INFORMATION GIVEN:
____________

(** [addContext] of an array does to the whole state, and to the
    outcome, what [addContext] of a first part of the array followed by
    [addContext] of the rest does, in every state: with the array
    present both push the same records in the same order, and without
    it both throw the same TypeError at the first [push]. *)
Theorem addContext_array_splits (a b : list Context) (st : State) :
  addContext (ContextArray (a ++ b)) st
  = performAll [CallAddContext (ContextArray a); CallAddContext (ContextArray b)] st.
Proof.
  cbn [performAll perform addContext]. unfold pushContexts.
  destruct (resp_outputContexts (webhookResponseBody (client st))) as [| |l] eqn:Hl;
    try done.
  cbn [client withContexts webhookResponseBody]. rewrite Hl.
  unfold withContexts. cbn [store client messageArrays contextArrays].
  by rewrite alter_app_twice.
Qed.

(** ** Clearing and the request's own arrays *)

(** [clearFulfillments] and [clearContexts] empty the outbound sequence
    by giving the response a new array; the arrays of the request are
    not emptied, so the [fulfillmentMessages] and [outputContexts]
    getters show after the call what they showed before it. *)
Theorem clear_resets_outbound_only (st : State) :
  inboundAllocated st ->
  (outboundMessages (clearFulfillments st).2 = Val []
   /\ fulfillmentMessagesSeen (clearFulfillments st).2 = fulfillmentMessagesSeen st
   /\ outboundContexts (clearFulfillments st).2 = outboundContexts st)
  /\ (outboundContexts (clearContexts st).2 = Val []
      /\ outputContextsSeen (clearContexts st).2 = outputContextsSeen st
      /\ outboundMessages (clearContexts st).2 = outboundMessages st).
Proof.
  intros Halloc. split.
  - destruct (clearFulfillments_outbound st) as (_ & Hempty & Hctx).
    destruct (clearFulfillments_detaches st Halloc) as [_ Hseen]. done.
  - destruct (clearContexts_outbound st) as (_ & Hempty & Hmsg).
    destruct (clearContexts_detaches st Halloc) as [_ Hseen]. done.
Qed.

Lemma clear_resets_outbound_only_witness :
  inboundAllocated Sample.startState
  /\ outboundMessages (clearFulfillments Sample.startState).2 = Val []
  /\ fulfillmentMessagesSeen (clearFulfillments Sample.startState).2
     = Val [Sample.welcomeCard].
Proof.
  destruct (clear_resets_outbound_only Sample.startState startState_allocated)
    as [(Hempty & Hseen & _) _].
  split; [exact startState_allocated|]. split; [exact Hempty | exact Hseen].
Defined.

(** Whatever the outbound sequences held, after [clearFulfillments] a
    run of [add] calls, none of them with an argument [add] throws on,
    leaves exactly those calls' messages; and after [clearContexts] a
    run of [addContext] calls, each with a [Context] instance or an
    array, leaves exactly those calls' records.  All these calls return
    normally. *)
Theorem clear_then_append (st : State) :
  (forall responses : list JsValue,
      Forall (fun response => addThrows response = false) responses ->
      (performAll (CallClearFulfillments :: (CallAdd <$> responses)) st).1 = Completed
      /\ outboundMessages (performAll (CallClearFulfillments :: (CallAdd <$> responses)) st).2
         = Val (concat (messagesAdded <$> responses)))
  /\ (forall contexts : list ContextArg,
        Forall (fun context => isDeclaredContextArg context = true) contexts ->
        (performAll (CallClearContexts :: (CallAddContext <$> contexts)) st).1 = Completed
        /\ outboundContexts
             (performAll (CallClearContexts :: (CallAddContext <$> contexts)) st).2
           = Val (concat (contextsOf <$> contexts))).
Proof.
  split.
  - intros responses Hok. cbn [performAll perform].
    destruct (clearFulfillments_outbound st) as (_ & Hempty & _).
    exact (performAll_adds responses _ [] Hempty Hok).
  - intros contexts Hok. cbn [performAll perform].
    destruct (clearContexts_outbound st) as (_ & Hempty & _).
    exact (performAll_addContexts contexts _ [] Hempty Hok).
Qed.

Lemma clear_then_append_witness :
  outboundMessages
    (performAll [CallClearFulfillments; CallAdd (JsString "x")] Sample.startState).2
  = Val [TextMessage [JsString "x"]]
  /\ outboundContexts
       (performAll [CallClearContexts; CallAddContext (OneContext Sample.followupContext)]
                   Sample.startState).2
     = Val [Sample.followupContext].
Proof.
  destruct (clear_then_append Sample.startState) as [Hmsg Hctx]. split.
  - refine (proj2 (Hmsg [JsString "x"] _)). repeat constructor.
  - refine (proj2 (Hctx [OneContext Sample.followupContext] _)). repeat constructor.
Defined.

(** ** The request's arrays are the response's arrays *)



(** ** handleRequest: delivery and failure *)

Lemma handleRequest_deliveries (intentMap : IntentMap) (st : State) :
  match (handleRequest intentMap st).1.1 with
  | Completed =>
      deliveries (handleRequest intentMap st).2
      = [serialize (handleRequest intentMap st).1.2]
  | Thrown _ => deliveries (handleRequest intentMap st).2 = []
  end.
Proof.
  unfold handleRequest.
  destruct (getProperty intentMap _) as [[h|]|]; try done.
  pose proof (runHandler_deliveries h st) as Hnone.
  destruct (runHandler h st) as [[[|e] st'] evs]; cbn [fst snd] in *; [|done].
  unfold deliveries in *. rewrite omap_app, Hnone. done.
Qed.

(** Whatever the intent map and the state, [handleRequest] delivers at
    most once: exactly once, with the serialization of the state it
    ends in, when it completes, and not at all when it throws. *)
Theorem handleRequest_delivers_iff_completes (intentMap : IntentMap) (st : State) :
  match (handleRequest intentMap st).1.1 with
  | Completed =>
      deliveries (handleRequest intentMap st).2
      = [serialize (handleRequest intentMap st).1.2]
  | Thrown _ => deliveries (handleRequest intentMap st).2 = []
  end.
Proof.
  unfold handleRequest.
  destruct (getProperty intentMap _) as [[h|]|]; try done.
  - pose proof (runHandler_deliveries h st) as Hnone.
    destruct (runHandler h st) as [[[|e] st'] evs]; cbn [fst snd] in *; [|done].
    unfold deliveries in *. by rewrite omap_app, Hnone.
Qed.

(** When the handler found for the detected intent throws or rejects,
    [handleRequest] fails with the handler's own error, nothing is
    delivered, and the state is the one the handler left, with the
    mutations it made before failing. *)
Theorem handleRequest_propagates_failure
    (intentMap : IntentMap) (st : State) (h : Handler) (e : JsError) :
  getProperty intentMap (toPropertyKey (detectedIntent (client st))) = Some (Function h) ->
  (runHandler h st).1.1 = Thrown e ->
  handleRequest intentMap st = (Thrown e, (runHandler h st).1.2, (runHandler h st).2)
  /\ deliveries (handleRequest intentMap st).2 = [].
Proof.
  intros Hget Hfail. unfold handleRequest. rewrite Hget.
  pose proof (runHandler_deliveries h st) as Hnone.
  destruct (runHandler h st) as [[o st'] evs]. cbn [fst snd] in *. by subst o.
Qed.

Lemma handleRequest_propagates_failure_witness :
  (handleRequest Scenario.failingMap Sample.startState).1.1 = Thrown (TypeError "boom")
  /\ outboundMessages (handleRequest Scenario.failingMap Sample.startState).1.2
     = Val [Sample.welcomeCard; TextMessage [JsString "partial"]]
  /\ deliveries (handleRequest Scenario.failingMap Sample.startState).2 = [].
Proof.
  pose proof (handleRequest_propagates_failure Scenario.failingMap Sample.startState
                (Invoke (CallAdd (JsString "partial")) (Raise (TypeError "boom")))
                (TypeError "boom") eq_refl eq_refl) as [Hrun Hnone].
  split; [|split; [|exact Hnone]].
  - by rewrite Hrun.
  - rewrite Hrun. vm_compute. reflexivity.
Defined.

Lemma runHandler_script (cs : list Call) (st : State) :
  (runHandler (script cs) st).1 = performAll cs st.
Proof.
  revert st. induction cs as [|c cs IH]; intros st; [done|].
  simpl. destruct (perform c st) as [[|e] st1]; [|done].
  specialize (IH st1). by destruct (runHandler (script cs) st1) as [[o st'] evs].
Qed.

(** For a handler that just makes a fixed sequence of calls on the
    agent, [handleRequest] ends as that sequence of calls does, with
    the same outcome and state, and delivers the serialized state when
    the calls all return and nothing when one of them throws. *)
Theorem handleRequest_script (intentMap : IntentMap) (st : State) (cs : list Call) :
  getProperty intentMap (toPropertyKey (detectedIntent (client st)))
  = Some (Function (script cs)) ->
  (handleRequest intentMap st).1 = performAll cs st
  /\ deliveries (handleRequest intentMap st).2
     = match (performAll cs st).1 with
       | Completed => [serialize (performAll cs st).2]
       | Thrown _ => []
       end.
Proof.
  intros Hget.
  pose proof (handleRequest_deliveries intentMap st) as Hdel.
  assert (Hrun : (handleRequest intentMap st).1 = performAll cs st).
  { unfold handleRequest. rewrite Hget. rewrite <- runHandler_script.
    by destruct (runHandler (script cs) st) as [[[|e] st'] evs]. }
  split; [exact Hrun|]. rewrite Hrun in Hdel.
  by destruct (performAll cs st) as [[|e] st'].
Qed.

Lemma handleRequest_script_witness :
  deliveries (handleRequest Scenario.bookingMap Sample.startState).2
  = [ {| sentMessages := Val [Sample.welcomeCard; TextMessage [JsString "Booked"]];
         sentContexts := Val [Sample.sessionContext; Sample.followupContext] |} ].
Proof.
  rewrite (proj2 (handleRequest_script Scenario.bookingMap Sample.startState
                    Scenario.bookingCalls eq_refl)).
  vm_compute. reflexivity.
Defined.

(** A handler that completes without calling any method of the agent,
    however long it waits and whatever it reads, gets the request's
    own messages and contexts delivered back: the payload holds what
    [queryResult.fulfillmentMessages] and [queryResult.outputContexts]
    held, and leaves out the fields the request lacked. *)
Theorem handleRequest_echoes_request
    (b : WebhookRequest) (s : Store) (c : WebhookClient)
    (intentMap : IntentMap) (h : Handler) :
  construct {| body := Val b |} = (Completed, Some c) ->
  getProperty intentMap (toPropertyKey (detectedIntent c)) = Some (Function h) ->
  (runHandler h {| store := s; client := c |}).1.1 = Completed ->
  callsOf (runHandler h {| store := s; client := c |}).2 = [] ->
  deliveries (handleRequest intentMap {| store := s; client := c |}).2
  = [ {| sentMessages := derefMessages s (queryResult b ?. qr_fulfillmentMessages);
         sentContexts := derefContexts s (queryResult b ?. qr_outputContexts) |} ].
Proof.
  intros [= <-] Hget Hok Hcalls.
  set (st := {| store := s; client := _ |}) in *.
  pose proof (runHandler_deliveries h st) as Hnone.
  pose proof (runHandler_calls h st) as [Hstate _].
  rewrite Hcalls in Hstate. simpl in Hstate.
  unfold handleRequest. cbn [client st] in Hget |- *. fold st. rewrite Hget.
  destruct (runHandler h st) as [[o st'] evs]. cbn [fst snd] in *. subst o st'.
  cbn [snd]. unfold deliveries in *. rewrite omap_app, Hnone. done.
Qed.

____________

YOUR OBJECTIVE: Reproduce the entries exactly, but only from their first line to the line holding "inboundAllocated Sample.startState", with that last line kept.

SOLUTION TO THE PROBLEM:
(** [addContext] of an array does to the whole state, and to the
    outcome, what [addContext] of a first part of the array followed by
    [addContext] of the rest does, in every state: with the array
    present both push the same records in the same order, and without
    it both throw the same TypeError at the first [push]. *)
Theorem addContext_array_splits (a b : list Context) (st : State) :
  addContext (ContextArray (a ++ b)) st
  = performAll [CallAddContext (ContextArray a); CallAddContext (ContextArray b)] st.
Proof.
  cbn [performAll perform addContext]. unfold pushContexts.
  destruct (resp_outputContexts (webhookResponseBody (client st))) as [| |l] eqn:Hl;
    try done.
  cbn [client withContexts webhookResponseBody]. rewrite Hl.
  unfold withContexts. cbn [store client messageArrays contextArrays].
  by rewrite alter_app_twice.
Qed.

(** ** Clearing and the request's own arrays *)

(** [clearFulfillments] and [clearContexts] empty the outbound sequence
    by giving the response a new array; the arrays of the request are
    not emptied, so the [fulfillmentMessages] and [outputContexts]
    getters show after the call what they showed before it. *)
Theorem clear_resets_outbound_only (st : State) :
  inboundAllocated st ->
  (outboundMessages (clearFulfillments st).2 = Val []
   /\ fulfillmentMessagesSeen (clearFulfillments st).2 = fulfillmentMessagesSeen st
   /\ outboundContexts (clearFulfillments st).2 = outboundContexts st)
  /\ (outboundContexts (clearContexts st).2 = Val []
      /\ outputContextsSeen (clearContexts st).2 = outputContextsSeen st
      /\ outboundMessages (clearContexts st).2 = outboundMessages st).
Proof.
  intros Halloc. split.
  - destruct (clearFulfillments_outbound st) as (_ & Hempty & Hctx).
    destruct (clearFulfillments_detaches st Halloc) as [_ Hseen]. done.
  - destruct (clearContexts_outbound st) as (_ & Hempty & Hmsg).
    destruct (clearContexts_detaches st Halloc) as [_ Hseen]. done.
Qed.

Lemma clear_resets_outbound_only_witness :
  inboundAllocated Sample.startState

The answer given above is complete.